10. A switching device according to claim 4, wherein the auxiliary contact piece switches on before and switches off after the main contact piece.

11. A switching device according to claim 4, wherein the switching device comprises multiple auxiliary contact pieces which connect in parallel with multiple main contact pieces, and wherein the switching device is useable in conjunction with a multi-phase capacitive load.

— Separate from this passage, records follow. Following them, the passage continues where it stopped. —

(* ===== verification/Cache.v ===== *)
(** * filesys/cache.c: the buffer cache

    64 sectors of [fs_device] are kept in one contiguous region [cache]; table
    [ct] says which sector each buffer holds, how often it was accessed and
    whether it is dirty.  Locks are booleans: in a run of one thread,
    [lock_acquire] on a lock that is held, or [lock_release] of one that is
    not, is the failed assertion of threads/synch.c. *)
From S2P Require Import Prelude Block Store.

Definition CACHE_SECTOR_CNT : Z := 64.

Record cte := mk_cte {
  sector : Z;
  accessed_cnt : Z;
  dirty_cnt : Z;
  lock : bool;
  in_use : bool }.

Record cache_state := mk_cache {
  ct : list cte;
  cache : list Z;
  cache_lock : bool;
  next_sector : Z;
  victim_idx : Z;
  fs_device : block }.

Definition set_ct (st : cache_state) (t : list cte) : cache_state :=
  mk_cache t (cache st) (cache_lock st) (next_sector st) (victim_idx st) (fs_device st).
Definition set_cache (st : cache_state) (m : list Z) : cache_state :=
  mk_cache (ct st) m (cache_lock st) (next_sector st) (victim_idx st) (fs_device st).
Definition set_lock (st : cache_state) (b : bool) : cache_state :=
  mk_cache (ct st) (cache st) b (next_sector st) (victim_idx st) (fs_device st).
Definition set_next (st : cache_state) (s : Z) : cache_state :=
  mk_cache (ct st) (cache st) (cache_lock st) s (victim_idx st) (fs_device st).
Definition set_victim (st : cache_state) (v : Z) : cache_state :=
  mk_cache (ct st) (cache st) (cache_lock st) (next_sector st) v (fs_device st).
Definition set_device (st : cache_state) (d : block) : cache_state :=
  mk_cache (ct st) (cache st) (cache_lock st) (next_sector st) (victim_idx st) d.

(** ** Locks of the cache *)
Definition acquire_cache (st : cache_state) : outcome cache_state :=
  assert! negb (cache_lock st) in Ok (set_lock st true).
Definition release_cache (st : cache_state) : outcome cache_state :=
  assert! cache_lock st in Ok (set_lock st false).

(** [ct[i]], and [ct[i] = e]. *)
Definition get_cte (st : cache_state) (i : Z) : outcome cte := oget (ct st !! Z.to_nat i).
Definition put_cte (st : cache_state) (i : Z) (e : cte) : cache_state :=
  set_ct st (<[Z.to_nat i := e]> (ct st)).

Definition lock_cte (e : cte) (b : bool) : cte :=
  mk_cte (sector e) (accessed_cnt e) (dirty_cnt e) b (in_use e).
Definition acquire_cte (st : cache_state) (i : Z) : outcome cache_state :=
  let! e := get_cte st i in
  assert! negb (lock e) in Ok (put_cte st i (lock_cte e true)).
Definition release_cte (st : cache_state) (i : Z) : outcome cache_state :=
  let! e := get_cte st i in
  assert! lock e in Ok (put_cte st i (lock_cte e false)).

(** [ct[i].accessed_cnt++], [ct[i].dirty_cnt++] and the reset of [cache_alloc]. *)
Definition accessed_inc (st : cache_state) (i : Z) : outcome cache_state :=
  let! e := get_cte st i in
  Ok (put_cte st i (mk_cte (sector e) (s32 (accessed_cnt e + 1)) (dirty_cnt e) (lock e) (in_use e))).
Definition dirty_inc (st : cache_state) (i : Z) : outcome cache_state :=
  let! e := get_cte st i in
  Ok (put_cte st i (mk_cte (sector e) (accessed_cnt e) (s32 (dirty_cnt e + 1)) (lock e) (in_use e))).
Definition assign_cte (st : cache_state) (i s : Z) : outcome cache_state :=
  let! e := get_cte st i in
  Ok (put_cte st i (mk_cte s 0 0 (lock e) true)).
Definition clean_cte (st : cache_state) (i : Z) : outcome cache_state :=
  let! e := get_cte st i in
  Ok (put_cte st i (mk_cte (sector e) (accessed_cnt e) 0 (lock e) (in_use e))).

(** Buffer [i] of the region: copies in and out, and device transfers. *)
Definition buf_ofs (i : Z) : Z := i * BLOCK_SECTOR_SIZE.
Definition copy_out (st : cache_state) (i ofs n : Z) : outcome (list Z) :=
  mem_read (cache st) (buf_ofs i + ofs) n.
Definition copy_in (st : cache_state) (i ofs : Z) (bs : list Z) : outcome cache_state :=
  let! m := mem_write (cache st) (buf_ofs i + ofs) bs in Ok (set_cache st m).
Definition load_buf (st : cache_state) (i s : Z) : outcome cache_state :=
  let! (bs, d) := block_read (fs_device st) s in
  let! m := mem_write (cache st) (buf_ofs i) bs in
  Ok (set_device (set_cache st m) d).
Definition store_buf (st : cache_state) (i s : Z) : outcome cache_state :=
  let! bs := mem_read (cache st) (buf_ofs i) BLOCK_SECTOR_SIZE in
  let! d := block_write (fs_device st) s bs in
  Ok (set_device st d).

(** ** Operations *)

(** [dev] is [fs_device], of which the cache holds nothing yet. *)
Definition cache_init (dev : block) : cache_state :=
  mk_cache (replicate (Z.to_nat CACHE_SECTOR_CNT) (mk_cte 0 0 0 false false))
    (replicate (Z.to_nat (BLOCK_SECTOR_SIZE * CACHE_SECTOR_CNT)) 0) false 0 0 dev.

(** The search [for (i = 0; i < CACHE_SECTOR_CNT; i++) if (ct[i].in_use && ct[i].sector == s)];
    [None] when the loop runs to its end. *)
Fixpoint find_loop (t : list cte) (i s : Z) : option Z :=
  match t with
  | [] => None
  | e :: t => if in_use e && (sector e =? s) then Some i else find_loop t (i + 1) s
  end.

(** The scan of [cache_alloc]: [inl i] when entry [i] is free and was taken,
    [inr result] with the victim when all 64 entries are in use.  [result] is
    [None] until it is assigned. *)
Fixpoint alloc_loop (fuel : nat) (i s : Z) (result : option Z) (min_accessed_cnt : Z)
    (st : cache_state) : outcome ((Z + option Z) * cache_state) :=
  match fuel with
  | O => Ok (inr result, st)
  | S fuel =>
    let! st := acquire_cte st i in
    let! e := get_cte st i in
    if negb (in_use e) then
      let! st := assign_cte st i s in
      let! st := release_cache st in
      Ok (inl i, st)
    else
      let! (result, min) :=
        if (min_accessed_cnt =? -1) || (accessed_cnt e <? min_accessed_cnt)
        then Ok (Some i, accessed_cnt e)
        else if accessed_cnt e =? min_accessed_cnt then
          let! r := oget result in
          Ok (Some (if (r <? victim_idx st) && (victim_idx st <=? i) then i else r), min_accessed_cnt)
        else Ok (result, min_accessed_cnt) in
      let! st := release_cte st i in
      alloc_loop fuel (i + 1) s result min st
  end.

Definition cache_alloc (st : cache_state) (s : Z) : outcome (Z * cache_state) :=
  let! (r, st) := alloc_loop (Z.to_nat CACHE_SECTOR_CNT) 0 s None (-1) st in
  match r with
  | inl i => Ok (i, st)
  | inr result =>
    let! result := oget result in
    let! st := acquire_cte st result in
    let! e := get_cte st result in
    let! st := if 0 <? dirty_cnt e then store_buf st result (sector e) else Ok st in
    let! st := assign_cte st result s in
    let! st := release_cache st in
    Ok (result, set_victim st (s32 (victim_idx st + 1)))
  end.

(** [cond_signal (&aheader_cond, &cache_lock)] has no waiter (the read-ahead
    thread is not created): what is left of it is its assertion. *)
Definition cond_signal_aheader (st : cache_state) : outcome unit := ASSERT (cache_lock st).

Definition cache_read_at (st : cache_state) (s size ofs : Z) : outcome (list Z * cache_state) :=
  assert! ofs + size <=? BLOCK_SECTOR_SIZE in
  let! st := acquire_cache st in
  let st := set_next st (u32 (s + 1)) in
  let! _ := cond_signal_aheader st in
  match find_loop (ct st) 0 s with
  | Some i =>
    let! st := release_cache st in
    let! st := acquire_cte st i in
    let! buffer := copy_out st i ofs size in
    let! st := accessed_inc st i in
    let! st := release_cte st i in
    Ok (buffer, st)
  | None =>
    let! (cache_idx, st) := cache_alloc st s in
    let! st := load_buf st cache_idx s in
    let! buffer := copy_out st cache_idx ofs size in
    let! st := accessed_inc st cache_idx in
    let! st := release_cte st cache_idx in
    Ok (buffer, st)
  end.

Definition cache_read (st : cache_state) (s : Z) : outcome (list Z * cache_state) :=
  cache_read_at st s BLOCK_SECTOR_SIZE 0.

(** [buffer] is the list of the [size] bytes at the source pointer. *)
Definition cache_write_at (st : cache_state) (s : Z) (buffer : list Z) (ofs : Z) : outcome cache_state :=
  let! st := acquire_cache st in
  match find_loop (ct st) 0 s with
  | Some i =>
    let! st := release_cache st in
    let! st := acquire_cte st i in
    let! st := copy_in st i ofs buffer in
    let! st := accessed_inc st i in
    let! st := dirty_inc st i in
    release_cte st i
  | None =>
    let! (cache_idx, st) := cache_alloc st s in
    let! st := load_buf st cache_idx s in
    let! st := copy_in st cache_idx ofs buffer in
    let! st := accessed_inc st cache_idx in
    let! st := dirty_inc st cache_idx in
    release_cte st cache_idx
  end.

Definition cache_write (st : cache_state) (s : Z) (buffer : list Z) : outcome cache_state :=
  cache_write_at st s buffer 0.

Fixpoint flush_loop (fuel : nat) (i : Z) (st : cache_state) : outcome cache_state :=
  match fuel with
  | O => Ok st
  | S fuel =>
    let! st := acquire_cte st i in
    let! e := get_cte st i in
    let! st := if in_use e && (0 <? dirty_cnt e)
               then let! st := store_buf st i (sector e) in clean_cte st i
               else Ok st in
    let! st := release_cte st i in
    flush_loop fuel (i + 1) st
  end.

Definition cache_flush (st : cache_state) : outcome cache_state :=
  let! st := acquire_cache st in
  let! st := flush_loop (Z.to_nat CACHE_SECTOR_CNT) 0 st in
  release_cache st.

#[local] Arguments cache_alloc : simpl never.
#[local] Arguments flush_loop : simpl never.
#[local] Arguments replicate : simpl never.

(** ** The logical disk and the cache invariant *)
Definition buf (st : cache_state) (i : Z) : list Z := slice (cache st) (buf_ofs i) BLOCK_SECTOR_SIZE.

(** Entry [i] of the table holds sector [n]. *)
Definition holds (t : list cte) (i n : Z) : Prop :=
  exists e, t !! Z.to_nat i = Some e /\ 0 <= i /\ in_use e = true /\ sector e = n.

(** What a client sees in sector [n]: the cached buffer if there is one, else the device. *)
Definition logical (st : cache_state) (n : Z) : list Z :=
  match find_loop (ct st) 0 n with
  | Some i => buf st i
  | None => sector_at (fs_device st) n
  end.

(** [cinv k]: the table is well formed, no sector is cached twice, a clean
    buffer agrees with the device, no entry is locked and no dirty counter
    exceeds [k]. *)
Record cinv (k : Z) (st : cache_state) : Prop := {
  ci_ct : length (ct st) = Z.to_nat CACHE_SECTOR_CNT;
  ci_cache : Z.of_nat (length (cache st)) = BLOCK_SECTOR_SIZE * CACHE_SECTOR_CNT;
  ci_dev : type (fs_device st) ≠ BLOCK_FOREIGN;
  ci_sectors : forall n, length (sector_at (fs_device st) n) = sector_len;
  ci_unlocked : forall i e, ct st !! i = Some e -> lock e = false;
  ci_range : forall i e, ct st !! i = Some e -> in_use e = true ->
    0 <= sector e < size (fs_device st) /\ 0 <= dirty_cnt e <= k;
  ci_distinct : forall i j n, holds (ct st) i n -> holds (ct st) j n -> i = j;
  ci_clean : forall i e, ct st !! Z.to_nat i = Some e -> 0 <= i -> in_use e = true -> dirty_cnt e = 0 ->
    buf st i = sector_at (fs_device st) (sector e) }.

Lemma find_loop_Some t i n j :
  find_loop t i n = Some j -> i <= j /\ holds t (j - i) n.
Proof.
  revert i. induction t as [|e t IH]; intros i; simpl; [done|].
  destruct (in_use e && (sector e =? n)) eqn:E.
  - intros [= ->]. apply andb_true_iff in E as [??]. split; [lia|].
    exists e. rw Z.sub_diag. split_and!; [done|lia|done|lia].
  - intros (? & e' & Hl & ? & ? & ?)%IH. split; [lia|]. exists e'.
    split_and!; [|lia|done|done].
    replace (Z.to_nat (j - i)) with (S (Z.to_nat (j - (i + 1)))) by lia. done.
Qed.

Lemma find_loop_None t i n j :
  find_loop t i n = None -> ~ holds t j n.
Proof.
  revert i j. induction t as [|e t IH]; intros i j; simpl; [by intros _ (?&?&_)|].
  destruct (in_use e && (sector e =? n)) eqn:E; [done|]. intros H (e' & Hl & Hj & Hu & Hn).
  destruct (Z.to_nat j) as [|j'] eqn:Ej; simpl in Hl.
  - simplify_eq. rw Hu Z.eqb_refl in E. done.
  - apply (IH (i + 1) (Z.of_nat j')) in H. apply H. exists e'. rw Nat2Z.id. split_and!; auto; lia.
Qed.

Lemma holds_range t i n : holds t i n -> 0 <= i < Z.of_nat (length t).
Proof. intros (e & Hl%lookup_lt_Some & ? & _). lia. Qed.

Lemma holds_insert t i e j n :
  0 <= i < Z.of_nat (length t) ->
  holds (<[Z.to_nat i := e]> t) j n <->
    (j = i /\ in_use e = true /\ sector e = n) \/ (j <> i /\ holds t j n).
Proof.
  intros Hi. split.
  - intros (e' & Hl & Hj & Hu & Hn). destruct (decide (j = i)) as [->|].
    + rw list_lookup_insert_eq in Hl; [lia|]. simplify_eq. by left.
    + rw list_lookup_insert_ne in Hl; [lia|]. right. split; [done|]. by exists e'.
  - intros [(-> & ? & ?)|(? & e' & Hl & ? & ? & ?)].
    + exists e. rw list_lookup_insert_eq; [lia|]. split_and!; auto; lia.
    + exists e'. rw list_lookup_insert_ne; [lia|]. by split_and!.
Qed.

Lemma logical_held k st i n : cinv k st -> holds (ct st) i n -> logical st n = buf st i.
Proof.
  intros Hc Hh. rw /logical. destruct (find_loop _ _ _) as [j|] eqn:E.
  - apply find_loop_Some in E as (? & E). rw Z.sub_0_r in E. by rw (ci_distinct _ _ Hc _ _ _ E Hh).
  - by apply (find_loop_None _ _ _ i) in E.
Qed.

Lemma logical_free st n :
  (forall i, ~ holds (ct st) i n) -> logical st n = sector_at (fs_device st) n.
Proof.
  intros Hh. rw /logical. destruct (find_loop _ _ _) as [j|] eqn:E; [|done].
  apply find_loop_Some in E as (? & E). by apply Hh in E.
Qed.

Lemma length_buf st i :
  Z.of_nat (length (cache st)) = BLOCK_SECTOR_SIZE * CACHE_SECTOR_CNT -> 0 <= i < CACHE_SECTOR_CNT ->
  length (buf st i) = sector_len.
Proof.
  rw /buf /buf_ofs /BLOCK_SECTOR_SIZE /CACHE_SECTOR_CNT. intros H ?. rw length_slice //; lia.
Qed.

Lemma cinv_idx k st i e : cinv k st -> ct st !! Z.to_nat i = Some e -> i < CACHE_SECTOR_CNT.
Proof. intros Hc Hl%lookup_lt_Some. rw (ci_ct _ _ Hc) in Hl. unfold CACHE_SECTOR_CNT in *. lia. Qed.

Lemma holds_cinv k st i n : cinv k st -> holds (ct st) i n -> 0 <= i < CACHE_SECTOR_CNT.
Proof. intros Hc (e & Hl & ? & _). by apply (cinv_idx _ _ _ _ Hc) in Hl. Qed.

Lemma length_logical k st n : cinv k st -> length (logical st n) = sector_len.
Proof.
  intros Hc. rw /logical. destruct (find_loop _ _ _) as [j|] eqn:E.
  - apply find_loop_Some in E as (? & E). rw Z.sub_0_r in E.
    apply length_buf; [apply (ci_cache _ _ Hc)|by eapply holds_cinv].
  - apply (ci_sectors _ _ Hc).
Qed.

12. An electromagnetic switching device for switching capacitive loads comprising:

A. a main contact housing;

B. an auxiliary contact housing, the auxiliary contact housing being detachable from the main contact housing;

C. first, second and third main contact pieces,

1. the first, second and third main contact pieces being disposed in the main contact housing, and

2. each of the first, second and third main contact pieces having first and second terminals;

D. first, second and third auxiliary contact pieces which switch on before and switch off after the first, second and third main contact pieces,

1. the first, second and third auxiliary contact pieces being disposed in the auxiliary contact housing,

2. the first, second and third auxiliary contact pieces each having first and second terminals,

a. the first terminal of the first auxiliary contact piece being stacked on top of the first terminal of the first main contact piece,

b. the first terminal of the second auxiliary contact piece being stacked on top of the first terminal of the second main contact piece, and

c. the first terminal of the third auxiliary contact piece being stacked on top of the first terminal of the third main contact piece, and

3. the first auxiliary contact piece being connected in parallel with the first main contact piece, the second auxiliary contact piece being connected in parallel with the second main contact piece, and the third auxiliary contact piece being connected in parallel with the third main contact piece; and

E. first, second and third resistors,

1. the first resistor being connected between the first terminal of the first auxiliary contact piece and the first terminal of the first main contact piece, the second resistor being connected between the first terminal of the second auxiliary contact piece and the first terminal of the second main contact piece, and the third resistor being connected between the first terminal of the third auxiliary contact piece and the first terminal of the third main contact piece,

2. a. the first resistor being located immediately under the first terminal of the first auxiliary contact piece in a first cavity of the auxiliary contact housing, the first cavity extending from the first terminal of the first auxiliary contact piece in the direction of the first terminal of the first main contact piece,

b. the second resistor being located immediately under the first terminal of the second auxiliary contact piece in a second cavity of the auxiliary contact housing, the second cavity extending from the first terminal of the second auxiliary contact piece in the direction of the first terminal of the second main contact piece, and

c. the third resistor being located immediately under the first terminal of the third auxiliary contact piece in a third cavity of the auxiliary contact housing, the third cavity extending from the first terminal of the third auxiliary contact piece in the direction of the first terminal of the third main contact piece, and

3. a. one end of the first resistor being brought out of the first cavity by a first electrical conductor, the first electrical conductor connecting the one end of the first resistor to the first terminal of the first main contact piece,

b. one end of the second resistor being brought out of the second cavity by a second electrical conductor, the second electrical conductor connecting the one end of the second resistor to the first terminal of the second main contact piece, and

c. one end of the third resistor being brought out of the third cavity by a third electrical conductor, the third electrical conductor connecting the one end of the third resistor to the first terminal of the third main contact piece.

13. A resistor arrangement according to claim 1, wherein each resistor is spring-shaped.

14. A switching device according to claim 4, wherein the resistor is spring-shaped.